- **TASK BRIEF**
After locating the line that contains "destruct t as" in the records below, write out exactly that line and each line after it through the one that contains "destruct (take_run is_digit 3 _) as [s4|] eqn:E2;", and nothing else.
-- THE RECORDS follows --
(** The backtracking matcher on the contact-number pattern computes the
    same answer as the one-pass scanner [contact_number_ok]: each optional
    unit ([(], [)], separators) is followed by something that cannot start
    with it, so no backtracking is ever needed. *)
Theorem contact_number_pattern_spec s :
  regex_test false contact_number_pattern s = contact_number_ok s.
Proof.
  unfold contact_number_pattern, contact_number_ok. rewrite regex_test_bol_m, m_seq.
  erewrite m_opt_det; [| reflexivity |
    intros x t Hx; apply m_digits_head, (paren_pred_digit 40); auto].
  rewrite m_seq, m_group. erewrite m_run by reflexivity. cbv beta.
  change (cs_member false (N.eqb 40)) with (N.eqb 40).
  rewrite (take_run_ext _ _ _ _ digit_class_pred).
  destruct (take_run is_digit 3 (drop_if (N.eqb 40) s)) as [s2|]; [|reflexivity].
  rewrite m_seq. erewrite m_opt_det; [| reflexivity |].
  2:{ intros x t Hx. apply (paren_pred_digit 41) in Hx as Hd; [|auto].
      rewrite char_pred, N.eqb_eq in Hx. subst x. cbv beta. rewrite m_seq.
      erewrite m_opt_det; [| reflexivity |
        intros y u Hy; apply m_digits_head, sep_not_digit; now rewrite <- sep_class_pred].
      apply m_digits_head. reflexivity. }
  cbv beta. change (cs_member false (N.eqb 41)) with (N.eqb 41). rewrite m_seq.
  erewrite m_opt_det; [| reflexivity |
    intros y u Hy; apply m_digits_head, sep_not_digit; now rewrite <- sep_class_pred].
  rewrite (drop_if_ext _ _ _ sep_class_pred), m_seq, m_group.
  erewrite m_run by reflexivity. cbv beta. rewrite (take_run_ext _ _ _ _ digit_class_pred).
  destruct (take_run is_digit 3 _) as [s4|]; [|reflexivity].
  rewrite m_seq. erewrite m_opt_det; [| reflexivity |
    intros y u Hy; apply m_digits_head, sep_not_digit; now rewrite <- sep_class_pred].
  rewrite (drop_if_ext _ _ _ sep_class_pred), m_seq, m_group.
  erewrite m_run by reflexivity. rewrite (take_run_ext _ _ _ _ digit_class_pred).
  destruct (take_run is_digit 4 _) as [[|x r]|]; reflexivity.
Qed.

Lemma nonempty_length {A} (l : list A) : l <> [] <-> 1 <= length l.
Proof. destruct l; simpl; split; intros; try lia; congruence. Qed.

Theorem email_pattern_spec s :
  regex_test false email_pattern s = true <-> email_shape s.
Proof.
  unfold email_pattern, email_shape. rewrite regex_test_bol.
  repeat setoid_rewrite sem_seq_iff. setoid_rewrite sem_eol_iff.
  setoid_rewrite (sem_rep_atom false _ (REsc ENotSpace) not_space 1 None);
    try solve [reflexivity | exact I].
  setoid_rewrite (sem_atom_iff false _ (RChar 64) (N.eqb 64)); [|reflexivity].
  setoid_rewrite (sem_atom_iff false _ (RChar 46) (N.eqb 46)); [|reflexivity].
  split.
  - intros (s' & s1 & (a & -> & Ha & Hla & _) & s2 & (x & -> & Hx) & s3 &
            (b & -> & Hb & Hlb & _) & s4 & (y & -> & Hy) & s5 &
            (c & -> & Hc & Hlc & _) & -> & ->).
    apply N.eqb_eq in Hx, Hy. subst x y. rewrite !app_nil_r.
    exists a, b, c. rewrite !nonempty_length. auto 10.
  - intros (a & b & c & -> & Hla & Hlb & Hlc & Ha & Hb & Hc).
    rewrite nonempty_length in Hla, Hlb, Hlc.
    exists [], (64%N :: b ++ 46%N :: c).
    split; [exists a; repeat split; auto |].
    exists (b ++ 46%N :: c). split; [exists 64%N; auto |].
    exists (46%N :: c). split; [exists b; repeat split; auto |].
    exists c. split; [exists 46%N; auto |].
    exists []. split; [exists c; rewrite app_nil_r; repeat split; auto | auto].
Qed.

Lemma take_run_some p k s r :
  take_run p k s = Some r <-> exists d, s = d ++ r /\ length d = k /\ forallb p d = true.
Proof.
  unfold take_run. split.
  - destruct (k <=? length s) eqn:Hk; simpl; [|discriminate].
    destruct (forallb p (firstn k s)) eqn:Hp; [|discriminate]. intros H; injection H as <-.
    exists (firstn k s). rewrite firstn_skipn, length_firstn. apply Nat.leb_le in Hk.
    split; [reflexivity | split; [lia | exact Hp]].
  - intros (d & -> & Hl & Hp).
    replace (firstn k (d ++ r)) with d by (rewrite firstn_app, <- Hl, firstn_all, Nat.sub_diag; simpl; now rewrite app_nil_r).
    replace (skipn k (d ++ r)) with r by (rewrite skipn_app, <- Hl, skipn_all, Nat.sub_diag; reflexivity).
    rewrite Hp, length_app. replace (k <=? length d + length r) with true
      by (symmetry; apply Nat.leb_le; lia). reflexivity.
Qed.

Lemma drop_if_cases p s : exists o, s = o ++ drop_if p s /\ opt_unit p o.
Proof.
  destruct s as [|x t]; [exists []; split; [reflexivity | now left]|]. simpl.
  destruct (p x) eqn:E; [exists [x] | exists []]; split; try reflexivity.
  - right. eauto.
  - now left.
Qed.

Lemma drop_if_opt p o t : opt_unit p o ->
  match t with x :: _ => p x = false | [] => True end -> drop_if p (o ++ t) = t.
Proof.
  intros [-> | (x & -> & Hx)] Ht; simpl; [|now rewrite Hx].
  destruct t as [|y t]; simpl; [reflexivity | now rewrite Ht].
Qed.

Lemma digit_head_not c d k rest : (c < 48)%N -> digits (S k) d ->
  match d ++ rest with x :: _ => N.eqb c x = false | [] => True end.
Proof.
  intros Hc [Hl Hd]. destruct d as [|x d]; [discriminate|]. simpl in Hd |- *.
  apply andb_true_iff in Hd as [Hx _]. apply N.eqb_neq. intros <-.
  apply in_range_iff in Hx. lia.
Qed.

Lemma digit_head_not_sep d k rest : digits (S k) d ->
  match d ++ rest with x :: _ => is_sep x = false | [] => True end.
Proof.
  intros [Hl Hd]. destruct d as [|x d]; [discriminate|]. simpl in Hd |- *.
  apply andb_true_iff in Hd as [Hx _]. destruct (is_sep x) eqn:E; [|reflexivity].
  apply sep_not_digit in E. congruence.
Qed.

Lemma opt_unit_eqb c o : opt_unit (N.eqb c) o -> o = [] \/ o = [c].
Proof. intros [-> | (x & -> & Hx)]; [now left | apply N.eqb_eq in Hx; subst; now right]. Qed.

Lemma contact_number_ok_iff s : contact_number_ok s = true <-> contact_number_shape s.
Proof.
  unfold contact_number_ok, contact_number_shape. split.
  - destruct (drop_if_cases (N.eqb 40) s) as (o & Eo & Ho).
    destruct (take_run is_digit 3 _) as [s2|] eqn:E1; [|discriminate].
    apply take_run_some in E1 as (d1 & E1 & Hl1 & Hd1).
    destruct (drop_if_cases (N.eqb 41) s2) as (c & Ec & Hc).
    destruct (drop_if_cases is_sep (drop_if (N.eqb 41) s2)) as (sp1 & Es1 & Hs1).
    destruct (take_run is_digit 3 _) as [s4|] eqn:E2; [|discriminate].
    apply take_run_some in E2 as (d2 & E2 & Hl2 & Hd2).
    destruct (drop_if_cases is_sep s4) as (sp2 & Es2 & Hs2).
    destruct (take_run is_digit 4 _) as [[|x r]|] eqn:E3; try discriminate. intros _.
    apply take_run_some in E3 as (d3 & E3 & Hl3 & Hd3). rewrite app_nil_r in E3.
    exists o, d1, c, sp1, d2, sp2, d3. repeat split; try assumption.
    rewrite Eo, E1, Ec, Es1, E2, Es2, E3. reflexivity.
  - intros (o & d1 & c & sp1 & d2 & sp2 & d3 & -> & Ho & Hc & Hs1 & Hs2 & H1 & H2 & H3).
    rewrite drop_if_opt by (exact Ho || exact (digit_head_not 40 d1 2 _ ltac:(lia) H1)).
    replace (take_run is_digit 3 _) with (Some (c ++ sp1 ++ d2 ++ sp2 ++ d3))
      by (symmetry; apply take_run_some; exists d1; destruct H1; auto).
    rewrite drop_if_opt; [|exact Hc|].
    2:{ destruct Hs1 as [-> | (x & -> & Hx)]; [exact (digit_head_not 41 d2 2 _ ltac:(lia) H2)|].
        cbn [app]. apply N.eqb_neq. intros <-. discriminate. }
    rewrite drop_if_opt by (exact Hs1 || exact (digit_head_not_sep d2 2 _ H2)).
    replace (take_run is_digit 3 _) with (Some (sp2 ++ d3))
      by (symmetry; apply take_run_some; exists d2; destruct H2; auto).
    rewrite drop_if_opt by (exact Hs2 || (pose proof (digit_head_not_sep d3 3 [] H3) as Hh;
      rewrite app_nil_r in Hh; exact Hh)).
    replace (take_run is_digit 4 d3) with (Some (@nil N)); [reflexivity|].
    symmetry. apply take_run_some. exists d3. rewrite app_nil_r. destruct H3; auto.
Qed.
(* ===== verification/Validation.v ===== *)
(** Field validation: the [register] options of [RegistrationForm.jsx]
    (the rules) and how react-hook-form applies them when the form is
    submitted ([validateField], first error of each field). *)
From Stdlib Require Import List Bool Arith Lia NArith.
From S2P Require Import Prelude JsString Regex Patterns Form.
Import ListNotations.

(** ** Rules *)

(** What a [validate] function returns: [true], [false] or a message. *)
Inductive validate_result := VBool (b : bool) | VMsg (msg : jsstr).

(** The [register] options used by the form: [required] with its message,
    [pattern] with its regex (and [i] flag) and message, [validate] with
    access to the current form values ([watch]), and [deps], the fields
    whose validation a change of this one triggers (the form passes none). *)
Record rules := mk_rules {
  required : option jsstr;
  pattern : option (bool * regex * jsstr);
  validate : option (jsstr -> form -> validate_result);
  deps : list field }.

(** [validate: (value) => value === watch('password') || 'The passwords do not match'] *)
Definition confirm_password_validate (value : jsstr) (v : form) : validate_result :=
  if js_eqb value (password v) then VBool true else VMsg (js "The passwords do not match").

Definition form_rules (f : field) : rules :=
  match f with
  | FullName => mk_rules (Some (js "Full name is required"))
      (Some (full_name_ignore_case, full_name_pattern,
             js "Full name must not contain numbers or special characters")) None []
  | ContactNumber => mk_rules (Some (js "Contact number is required"))
      (Some (false, contact_number_pattern, js "Invalid Canadian phone number format")) None []
  | Day => mk_rules (Some (js "Day is required")) None None []
  | Month => mk_rules (Some (js "Month is required")) None None []
  | Year => mk_rules (Some (js "Year is required")) None None []
  | Email => mk_rules (Some (js "Email is required"))
      (Some (false, email_pattern, js "Invalid email format")) None []
  | Password => mk_rules (Some (js "Password is required"))
      (Some (false, password_pattern,
             js "Password must contain 8 characters, at least one uppercase letter, one lowercase letter, and one number"))
      None []
  | ConfirmPassword => mk_rules None None (Some confirm_password_validate) []
  end.

(** ** react-hook-form's [validateField] *)

(** [getValidateError]: a string is the message, [false] an error with an
    empty message, [true] no error. *)
Definition validate_error (r : validate_result) : option jsstr :=
  match r with
  | VMsg msg => Some msg
  | VBool false => Some []
  | VBool true => None
  end.

Definition pattern_error (r : rules) (value : jsstr) : option jsstr :=
  match pattern r, value with
  | Some (ic, re, msg), _ :: _ => if regex_test ic re value then None else Some msg
  | _, _ => None
  end.

Definition validate_fn_error (r : rules) (value : jsstr) (v : form) : option jsstr :=
  match validate r with
  | Some fn => validate_error (fn value v)
  | None => None
  end.

(** In order: [required] on an empty value; [pattern] on a non-empty value
    ([inputValue.match(pattern)]); [validate] on any value.  The first
    failing rule gives the field's error. *)
Definition validate_field (r : rules) (value : jsstr) (v : form) : option jsstr :=
  match required r, value with
  | Some msg, [] => Some msg
  | _, _ =>
    match pattern_error r value with
    | Some msg => Some msg
    | None => validate_fn_error r value v
    end
  end.

(** [handleSubmit]'s validation pass: every registered field, in order,
    with its first error. *)
Definition validate_all (v : form) : list (field * jsstr) :=
  flat_map (fun f => match validate_field (form_rules f) (get f v) v with
                     | Some msg => [(f, msg)]
                     | None => []
                     end) registered_fields.

Definition field_error (v : form) (f : field) : option jsstr :=
  validate_field (form_rules f) (get f v) v.

(** ** Behaviour of the rules *)

(** A field with [required] and [pattern] (and no [validate]): empty gives
    the required message, otherwise the pattern decides. *)
Lemma validate_field_req_pat r rm ic re pm x v :
  required r = Some rm -> pattern r = Some (ic, re, pm) -> validate r = None ->
  validate_field r x v =
  match x with [] => Some rm | _ => if regex_test ic re x then None else Some pm end.
Proof.
  intros Hr Hp Hv. unfold validate_field, pattern_error, validate_fn_error.
  rewrite Hr, Hp, Hv. destruct x; [reflexivity|]. now destruct regex_test.
Qed.

Lemma validate_field_req_pat_none r rm ic re pm x v (P : jsstr -> Prop) :
  required r = Some rm -> pattern r = Some (ic, re, pm) -> validate r = None ->
  (forall y, y <> [] -> regex_test ic re y = true <-> P y) -> ~ P [] ->
  validate_field r x v = None <-> P x.
Proof.
  intros Hr Hp Hv HP H0. rewrite (validate_field_req_pat r rm ic re pm) by assumption.
  destruct x as [|c x]; [split; [discriminate | tauto]|].
  rewrite <- HP by discriminate. destruct regex_test; split; congruence.
Qed.

Lemma validate_field_req_only r rm x v :
  required r = Some rm -> pattern r = None -> validate r = None ->
  validate_field r x v = match x with [] => Some rm | _ => None end.
Proof.
  intros Hr Hp Hv. unfold validate_field, pattern_error, validate_fn_error.
  rewrite Hr, Hp, Hv. now destruct x.
Qed.

(** Each field's error, stated on its value. *)
Lemma field_error_none_iff v f :
  field_error v f = None <->
  match f with
  | FullName => full_name_ok (full_name v) = true
  | ContactNumber => contact_number_ok (contact_number v) = true
  | Day => day v <> []
  | Month => month v <> []
  | Year => year v <> []
  | Email => email_shape (email v)
  | Password => password_ok (password v) = true
  | ConfirmPassword => confirm_password v = password v
  end.
Proof.
  unfold field_error. destruct f; simpl get.
  - eapply validate_field_req_pat_none with (P := (fun y => full_name_ok y = true));
      try reflexivity; [intros y _; now rewrite full_name_pattern_spec | discriminate].
  - eapply validate_field_req_pat_none with (P := (fun y => contact_number_ok y = true));
      try reflexivity; [intros y _; now rewrite contact_number_pattern_spec | discriminate].
  - erewrite validate_field_req_only by reflexivity. destruct (day v); split; congruence.
  - erewrite validate_field_req_only by reflexivity. destruct (month v); split; congruence.
  - erewrite validate_field_req_only by reflexivity. destruct (year v); split; congruence.
  - eapply validate_field_req_pat_none with (P := email_shape);
      try reflexivity; [intros y _; apply email_pattern_spec |].
    intros (a & b & c & H & Ha & _). destruct a; [congruence | discriminate].
  - eapply validate_field_req_pat_none with (P := (fun y => password_ok y = true));
      try reflexivity; [intros y _; now rewrite password_pattern_spec | discriminate].
  - unfold validate_field, pattern_error, validate_fn_error; simpl.
    unfold confirm_password_validate. rewrite <- js_eqb_eq.
    destruct js_eqb; simpl; split; intros; congruence.
Qed.

Lemma validate_all_nil_iff_forall v :
  validate_all v = [] <-> forall f, field_error v f = None.
Proof.
  unfold validate_all, field_error. split.
  - intros H f. destruct (validate_field (form_rules f) (get f v) v) eqn:E; [|reflexivity].
    exfalso. assert (Hin : In (f, j) (flat_map (fun f0 =>
      match validate_field (form_rules f0) (get f0 v) v with
      | Some msg => [(f0, msg)] | None => [] end) registered_fields)).
    { apply in_flat_map. exists f. split; [destruct f; simpl; tauto | rewrite E; now left]. }
    rewrite H in Hin. exact Hin.
  - intros H. unfold registered_fields. cbn [flat_map]. now rewrite !H.
Qed.

(** C1: The form passes validation exactly when every field satisfies its
    rule: a non-empty name of letters and spaces, a contact number of the
    3-3-4 shape, a chosen day, month and year, an [a@b.c] email, a password
    of 8+ letters and digits with all three classes, and a confirmation
    equal to the password. *)
Theorem validate_all_nil_iff v :
  validate_all v = [] <->
  full_name_ok (full_name v) = true /\ contact_number_ok (contact_number v) = true /\
  day v <> [] /\ month v <> [] /\ year v <> [] /\ email_shape (email v) /\
  password_ok (password v) = true /\ confirm_password v = password v.
Proof.
  rewrite validate_all_nil_iff_forall. split.
  - intros H.
    pose proof (fun f => proj1 (field_error_none_iff v f) (H f)) as G.
    exact (conj (G FullName) (conj (G ContactNumber) (conj (G Day) (conj (G Month)
      (conj (G Year) (conj (G Email) (conj (G Password) (G ConfirmPassword)))))))).
  - intros (H1 & H2 & H3 & H4 & H5 & H6 & H7 & H8) f.
    apply field_error_none_iff. destruct f; assumption.
Qed.

(** ** Particular behaviours *)

(** C13: An empty control gets the [required] message of its [register]
    call, before any pattern; an empty confirmation, which has no
    [required], passes only when the password is empty too. *)
Theorem empty_field_required v f :
  get f v = [] ->
  field_error v f =
  match f with
  | FullName => Some (js "Full name is required")
  | ContactNumber => Some (js "Contact number is required")
  | Day => Some (js "Day is required")
  | Month => Some (js "Month is required")
  | Year => Some (js "Year is required")
  | Email => Some (js "Email is required")
  | Password => Some (js "Password is required")
  | ConfirmPassword =>
      match password v with [] => None | _ :: _ => Some (js "The passwords do not match") end
  end.
Proof.
  unfold field_error. intros ->.
  destruct f; try reflexivity.
  unfold validate_field, pattern_error, validate_fn_error. simpl.
  unfold confirm_password_validate. destruct (password v); reflexivity.
Qed.

(** C12: The confirmation is checked against the password at validation time:
    changing the password to anything else makes the confirmation fail
    with its fixed message. *)
Theorem confirm_password_invalidated v p :
  confirm_password v <> p ->
  field_error (set Password p v) ConfirmPassword = Some (js "The passwords do not match").
Proof.
  intros H. unfold field_error. destruct v as [a b c d e g h i]. simpl in *.
  unfold validate_field, pattern_error, validate_fn_error, confirm_password_validate. simpl.
  destruct (js_eqb i p) eqn:E; [apply js_eqb_eq in E; congruence | reflexivity].
Qed.

(** C18: [required] does not trim: a full name made only of spaces passes both
    rules. *)
Theorem blank_full_name_passes v :
  full_name v <> [] -> Forall (fun c => c = 32%N) (full_name v) ->
  field_error v FullName = None.
Proof.
  intros Hne Hsp. apply (field_error_none_iff v FullName).
  unfold full_name_ok. destruct (full_name v) as [|c s]; [congruence|].
  apply forallb_Forall. eapply Forall_impl; [|exact Hsp]. intros x ->. reflexivity.
Qed.

Lemma empty_field_required_witness :
  field_error empty_form Email = Some (js "Email is required").
Proof. apply (empty_field_required empty_form Email). reflexivity. Defined.

Lemma confirm_password_invalidated_witness :
  field_error (set Password (js "Zyxwvu98")
                 (mk_form [] [] [] [] [] [] (js "Abcdef12") (js "Abcdef12"))) ConfirmPassword
  = Some (js "The passwords do not match").
Proof. apply confirm_password_invalidated. simpl. discriminate. Defined.

Lemma blank_full_name_passes_witness :
  field_error (mk_form (js "   ") [] [] [] [] [] [] []) FullName = None.
Proof. apply blank_full_name_passes; simpl; [discriminate | repeat constructor]. Defined.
-- THE RECORDS concluded --
- **SOLUTION TO THIS EXERCISE**
  destruct t as [|y t]; simpl; [reflexivity | now rewrite Ht].
Qed.

Lemma digit_head_not c d k rest : (c < 48)%N -> digits (S k) d ->
  match d ++ rest with x :: _ => N.eqb c x = false | [] => True end.
Proof.
  intros Hc [Hl Hd]. destruct d as [|x d]; [discriminate|]. simpl in Hd |- *.
  apply andb_true_iff in Hd as [Hx _]. apply N.eqb_neq. intros <-.
  apply in_range_iff in Hx. lia.
Qed.

Lemma digit_head_not_sep d k rest : digits (S k) d ->
  match d ++ rest with x :: _ => is_sep x = false | [] => True end.
Proof.
  intros [Hl Hd]. destruct d as [|x d]; [discriminate|]. simpl in Hd |- *.
  apply andb_true_iff in Hd as [Hx _]. destruct (is_sep x) eqn:E; [|reflexivity].
  apply sep_not_digit in E. congruence.
Qed.

Lemma opt_unit_eqb c o : opt_unit (N.eqb c) o -> o = [] \/ o = [c].
Proof. intros [-> | (x & -> & Hx)]; [now left | apply N.eqb_eq in Hx; subst; now right]. Qed.

Lemma contact_number_ok_iff s : contact_number_ok s = true <-> contact_number_shape s.
Proof.
  unfold contact_number_ok, contact_number_shape. split.
  - destruct (drop_if_cases (N.eqb 40) s) as (o & Eo & Ho).
    destruct (take_run is_digit 3 _) as [s2|] eqn:E1; [|discriminate].
    apply take_run_some in E1 as (d1 & E1 & Hl1 & Hd1).
    destruct (drop_if_cases (N.eqb 41) s2) as (c & Ec & Hc).
    destruct (drop_if_cases is_sep (drop_if (N.eqb 41) s2)) as (sp1 & Es1 & Hs1).
    destruct (take_run is_digit 3 _) as [s4|] eqn:E2; [|discriminate].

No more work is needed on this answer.